Aim of the exercise: Find the line with "request channel under" in the records below. Copy it and every line after it, up to and including the line with "[Replay] and [Supply]: the".

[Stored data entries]
↓

(* ===== verification/Prelude.v ===== *)
(** * A blockchain node: model and correctness

    This library models the Go program under src/ (a prototype blockchain:
    nodes that exchange transactions, agree on a block producer, execute and
    store blocks, and a client that talks to them) and proves what its parts
    promise each other.  Definitions keep the names of the code; a definition
    of a method is named after its receiver where names would clash
    ([Block_Verify], [Storage_Put]).

    ** The program and the files

    - [Prelude]: byte strings, integers of fixed width, outcomes, the state
      monad [M S A] and generic lemmas.
    - [Json], [JsonLaws], [JsonSize]: encoding/json as the program uses it: a
      printer and a parser, a codec per type built field by field from the
      struct, the round-trip law of each (class [JSONLaws]) and size bounds.
    - [Common] (common/), [Merkle] (common/merkle), [Accounts] (accounts/),
      [Txs] (txs/, accounts/keys, accounts/wallets), [Blocks] (blocks/,
      blockchain/), [Rpc] (rpc/).
    - [External]: interfaces for what is not under src/, see below.
    - [Memory] (memory/): the pool and the account states, the channels to the
      goroutine that serves them, and the state hash; [MemoryFacts],
      [MempoolFacts], [StateHash] hold their theorems.
    - [Storage] (storage/): the bolt database and the copies of account states
      between it and memory; [StorageFacts], [StorageProps].  [Service] is its
      request channel under concurrency: the callers' goroutines, the loop of
      the service and the accounts' transactions as a step relation, and the
      specification, calls that take effect at once, which the other files use;
      [ServiceProps] proves the simulation and that everyone is served.
    - [Executers], [Producer] (executers/): the faucet, the execution of blocks
      with revert and finality, making and checking blocks.  [Ledger] is the
      specification: blocks as a pure function of a finite map of states
      ([spec_block]).  [ExecuterFacts] and [BlockExec] prove the simulation,
      [Settlement] the invariant between blocks ([settled]: memory and database
      agree) and during one ([pending]); [ExecutionProps], [ProducerProps], and
      [Replay] and [Supply]: the effect of blocks on accounts and on the supply.
    - [P2p] (p2p/): addresses, messages, the peer list, discovery, the dispatch
      of inbound messages; [P2pProps].  Services above it have a [P2pService]
      in their state (class [HasP2p]).
    - [Node] (nodes/node.go), [Sync] (nodes/sync), [Server] (nodes/rpc,
      clients/), with [NodeFacts], [SyncProps], [ServerProps], and [NetworkProps]
      on whatever may arrive at the RPC and the sync port.
    - [ConsensusMsgs], [Consensus] (consensus/): messages, committee, proposal,
      votes, timeout and finality; [ConsensusFacts], [ConsensusProps],
      [ConsensusInv]; [RoundProps] runs a round of two nodes, [QuorumProps] one
      of any number.
    - [FullNode] (genesis/, fullnode/): first start and restart; [FullNodeProps].
    - [Cli] (cli/, main.go): the arguments, the flags, and every command over
      the files, the databases and the nodes it dials; [CliProps].
    - [Wires] (p2p/server.go, p2p/transporter.go, the [catch] methods and the
      goroutine of [FullNode.Run]): how an error travels up to [FullNode.Run],
      which starts the node before it receives; [WiresProps].

    ** How the code is represented

    A method with effects is a function of the state monad.  An [outcome] is a
    value ([Done]), a panic, or [Blocked]: the goroutine waits for ever on a
    channel.  Errors are [result]s or [option error]s, as in the code.
    Integers are [Z] with their wrap-around written out ([u64], [s32], ...); a
    [[]byte] that the code compares with nil is [gobytes] (an option).
    Pointers to account states, which the memory goroutine and its clients
    share, are locations of a heap in [MemoryService].

    The buffered request channels of the memory service are queues, which its
    goroutine empties when a client waits; a reply channel is unbuffered, so a
    reply that nobody reads stops the goroutine, and with it the pool requests,
    of which ten find room in their queue.  A goroutine that waits on a
    channel is represented by the data it captured: the executed keys for
    [Execute], the block for [NewBlock], the channel of a timer for [timeout],
    the awaited heights for [sync].  The handler of a block response waits until
    a sync receives it; what it would hand over is in [n_replies].  Handlers run
    one after another, each in a goroutine of its own ([detach]), so that one
    which waits does not keep the next from running; the code does not
    synchronize them.  The clock is an argument.

    What is sent to another node is appended to [sent]; delivering it is
    applying [handleInbound] of the other node to it, which is how the theorems
    on several nodes compose them.  Errors that a goroutine of the node or of
    the consensus service sends on its channel are recorded ([n_errs],
    [cs_errs]); [Wires] is the model of these channels.

    ** What is not under src/

    SHA3, Ed25519, base58, golang.org/x/exp/slices, the iteration order of
    maps and bbolt are classes of operations ([Sha3], [Ed25519], [Base58],
    [ExpSlices], [MapOrder], [Bolt]) with separate classes of laws that state
    their documented behaviour: lengths, a signature made with a key verifies,
    decoding inverts encoding, sorting permutes and sorts, a transaction's
    puts are visible after commit.  Collision resistance is not assumed:
    theorems on hashes conclude "equal, or here is a collision".  The module
    [Toy] instantiates all classes and laws, and the witnesses run on it.

    ** What the theorems show

    - Data: JSON round trips; [Subtract]/[Add]; powers of two; Merkle roots
      against a recursive reference, and their binding; block hashes; wallets
      and verification of transactions and blocks, including what a signature
      does not cover.
    - Memory and storage: the pool's choice for a block, order of requests,
      order independence and binding of the state hash, put and get of blocks,
      loading of accounts and its limit of eleven; the storage service is
      linearizable and serves every goroutine.
    - Execution refines [spec_block], also when it hangs; the supply of money is
      constant over blocks that are final or rejected; the effect of a block on
      each account, and that it cannot be replayed;
      what finality, rejection and failed transactions leave (a rejection gives
      every account its state back, but may leave entries of empty accounts,
      which change the state hash: [empty_accounts_fork]); what producers make,
      verifiers accept, and what they accept is sound.
    - Network: the discovery handshake, the invariant of the peer list; a client
      that is answered by a server; a node that catches up; no input at the RPC
      port or the sync port changes ledger, database or chain, and all but two
      messages there are handled without a panic.  The consensus port is not
      part of this: its messages drive the rounds, and short keys panic.
    - Consensus: agreement on the committee, how votes decide, the invariant of
      the service over all its events, a whole round of any number of nodes
      with votes in any order, and the weak points: forgeable verdicts, repeated
      votes, short keys, timeouts, empty accounts that fork the chain.
    - Life cycle: genesis on a first start, recovery on a restart, the one error
      that stops a node that has started, and the one that leaves a node hanging
      whose start-up fails.
    - Command line: commands are read back as they are written; what a wrong
      line does; the commands that start a chain, and those of a client, with
      a node at the other end.

    ** Bounds and fuel

    Loops of the code that end are structural recursions, except the two loops
    on powers of two (fuel 64: an [int] has no more bits, and running out is
    proved to be divergence), the levels of a Merkle tree (fuel: the number of
    leaves, proved enough), the JSON parser (fuel: the length of its input,
    proved enough on printed values) and the outer loop of [sync] (one unit
    per height and event).

    ** Not modelled

    Sockets, the terminal and the files themselves: what they answer is an
    argument.  Logging.  The exact interleaving of goroutines between two
    channel operations, except for the channels of errors, whose exchanges
    happen in any order, and the requests to the storage service; the start-up
    of a node is one step.  The packages flag and strconv are modelled as far as
    the command line uses them. *)

From stdpp Require Export base tactics option list gmap strings.
From Stdlib Require Export ZArith Lia Strings.Byte.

↑

Result:
      request channel under concurrency: the callers' goroutines, the loop of
      the service and the accounts' transactions as a step relation, and the
      specification, calls that take effect at once, which the other files use;
      [ServiceProps] proves the simulation and that everyone is served.
    - [Executers], [Producer] (executers/): the faucet, the execution of blocks
      with revert and finality, making and checking blocks.  [Ledger] is the
      specification: blocks as a pure function of a finite map of states
      ([spec_block]).  [ExecuterFacts] and [BlockExec] prove the simulation,
      [Settlement] the invariant between blocks ([settled]: memory and database
      agree) and during one ([pending]); [ExecutionProps], [ProducerProps], and
      [Replay] and [Supply]: the effect of blocks on accounts and on the supply.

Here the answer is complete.